> Supplied records
Lemma goroutines_start (k : RequestIntercepter) (css : list (list api_call)) (w : World X) :
  mu w = false →
  pool_inv (mkPool w None ((fun cs => Thread (goroutine E k cs)) <$> css)) ∧
  pool_live (mkPool w None ((fun cs => Thread (goroutine E k cs)) <$> css)).
Proof.
  intros Hmu. split; [split|split_and!]; cbn.
  - rewrite Hmu. split; [done|]. by intros [].
  - intros i t Hi. apply list_lookup_fmap_Some in Hi as (cs & -> & _).
    cbn. apply goroutine_disciplined.
  - done.
  - intros i t Hi. apply list_lookup_fmap_Some in Hi as (cs & -> & _).
    apply goroutine_brief.
  - done.
Qed.

Lemma owner_can_step (c : Pool X) (i : nat) :
  pool_inv c → pool_live c → owner c = Some i → can_step E c i = true.
Proof.
  intros Hinv (Hown & _) Hi. destruct (Hown i Hi) as [[A p] Ht].
  destruct (owner_pending c i p Hinv Hi Ht) as (B & a & k & ->).
  destruct (owner_steps c i a k Hinv Hi Ht) as [(b & w' & Hh) _].
  unfold can_step. by rewrite Ht, Hh.
Qed.

(** X15.  The package cannot deadlock on its mutex.  In every state that
    interleaved calls of [RoundTrip], [CancelRequest], [Read] and [Close]
    can reach: the goroutine that owns the mutex has a step to make and can
    make it (it neither waits nor panics while it holds the mutex); a
    goroutine that waits, waits for the mutex, which another goroutine owns
    and that one can step; and nobody waits while the mutex is free. *)
Theorem pool_never_stuck (k : RequestIntercepter) (css : list (list api_call))
    (schedule : list nat) (w : World X) :
  mu w = false →
  let c := interleave E schedule
             (mkPool w None ((fun cs => Thread (goroutine E k cs)) <$> css)) in
  (∀ i, owner c = Some i → can_step E c i = true) ∧
  (∀ i, waits E c i = true → ∃ j, j ≠ i ∧ owner c = Some j ∧ can_step E c j = true) ∧
  (mu (world c) = false → ∀ i, waits E c i = false).
Proof.
  intros Hmu c.
  destruct (goroutines_start k css w Hmu) as [Hinv0 Hlive0].
  destruct (interleave_live schedule _ Hinv0 Hlive0) as [Hinv Hlive]. fold c in Hinv, Hlive.
  assert (Hwait : ∀ i, waits E c i = true → mu (world c) = true ∧ can_step E c i = false).
  { intros i. unfold waits, can_step.
    destruct (threads c !! i) as [[A [r| |B a k']]|]; try done.
    destruct (handle E a (world c)) eqn:Hh; try done.
    intros _. by destruct (blocked_facts E a _ Hh). }
  split_and!.
  - intros i Hi. by apply owner_can_step.
  - intros i Hi. destruct (Hwait i Hi) as [Hlocked Hstuck].
    destruct (proj1 (proj1 Hinv) Hlocked) as [j Hj].
    exists j. split_and!; [|done|by apply owner_can_step].
    intros ->. by rewrite owner_can_step in Hstuck.
  - intros Hfree i. destruct (waits E c i) eqn:Hi; [|done].
    destruct (Hwait i Hi) as [Hlocked _]. congruence.
Qed.

Lemma sched_step (c : Pool X) (i : nat) {A B} (a : action B) (k : B → prog A)
    (b : B) (w' : World X) :
  threads c !! i = Some (Thread (Vis a k)) → handle E a (world c) = Next b w' →
  sched E i c = mkPool w' (next_owner i (kind_of a) (owner c))
                  (<[i:=Thread (k b)]> (threads c)).
Proof. intros Hi Hh. unfold sched. by rewrite Hi, Hh. Qed.

(** The owner, scheduled alone, has released the mutex after at most as many
    steps as it is from its [Unlock]. *)
Lemma release_within (n : nat) (c : Pool X) (i : nat) (t : thread) :
  pool_inv c → owner c = Some i → threads c !! i = Some t → thread_within t n →
  ∃ n', 0 < n' ≤ n ∧ owner (interleave E (replicate n' i) c) = None.
Proof.
  revert c t. induction n as [|n IH]; intros c [A p] Hinv Hown Hi Hw.
  { destruct p as [r| |B a k]; cbn in Hw; [done..|]. by destruct (kind_of a). }
  destruct (owner_pending c i p Hinv Hown Hi) as (B & a & k & ->).
  destruct (owner_steps c i a k Hinv Hown Hi) as [(b & w' & Hh) Hkind].
  pose proof (sched_step c i a k b w' Hi Hh) as Hsched.
  destruct Hkind as [Hkind|Hkind]; rewrite Hkind in Hsched; cbn [next_owner] in Hsched.
  - cbn in Hw. rewrite Hkind in Hw.
    destruct (IH (sched E i c) (Thread (k b))) as (n' & Hn' & Hrel).
    + by apply sched_inv.
    + by rewrite Hsched.
    + rewrite Hsched. cbn. apply list_lookup_insert_eq. by eapply lookup_lt_Some.
    + apply Hw.
    + exists (S n'). split; [lia|]. done.
  - exists 1. split; [lia|]. cbn. by rewrite Hsched.
Qed.

(** X16.  Critical sections are short.  In every state that interleaved
    calls of [RoundTrip], [CancelRequest], [Read] and [Close] can reach, the
    goroutine that owns the mutex is at most four of its own steps from its
    [Unlock] (the nil test, the allocation, the store or removal and the
    [Unlock] of [setModReq]; the lookup, the removal and the [Unlock] of
    [CancelRequest]): scheduled alone from there, it has released the mutex
    after at most four steps. *)
Theorem critical_section_bounded (k : RequestIntercepter) (css : list (list api_call))
    (schedule : list nat) (w : World X) :
  mu w = false →
  let c := interleave E schedule
             (mkPool w None ((fun cs => Thread (goroutine E k cs)) <$> css)) in
  ∀ i, owner c = Some i →
    ∃ n, 0 < n ≤ 4 ∧
      owner (interleave E (replicate n i) c) = None ∧
      mu (world (interleave E (replicate n i) c)) = false.
Proof.
  intros Hmu c i Hi.
  destruct (goroutines_start k css w Hmu) as [Hinv0 Hlive0].
  destruct (interleave_live schedule _ Hinv0 Hlive0) as [Hinv Hlive]. fold c in Hinv, Hlive.
  destruct Hlive as (Hown & _ & Hwithin).
  destruct (Hown i Hi) as [t Ht]. destruct (Hwithin i t Hi Ht) as (n0 & Hn0 & Hw).
  destruct (release_within n0 c i t Hinv Hi Ht Hw) as (n & Hn & Hrel).
  exists n. split_and!; [lia..|done|].
  pose proof (interleave_inv E (replicate n i) c Hinv) as [Hiff _].
  rewrite Hrel in Hiff. destruct (mu (world (interleave E (replicate n i) c))); [|done].
  by destruct (proj1 Hiff eq_refl).
Qed.

End MorePoolFacts.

> What is expected
When a line in the data contains "four", return it as written.

> Solution below
    goroutine that owns the mutex is at most four of its own steps from its
    after at most four steps. *)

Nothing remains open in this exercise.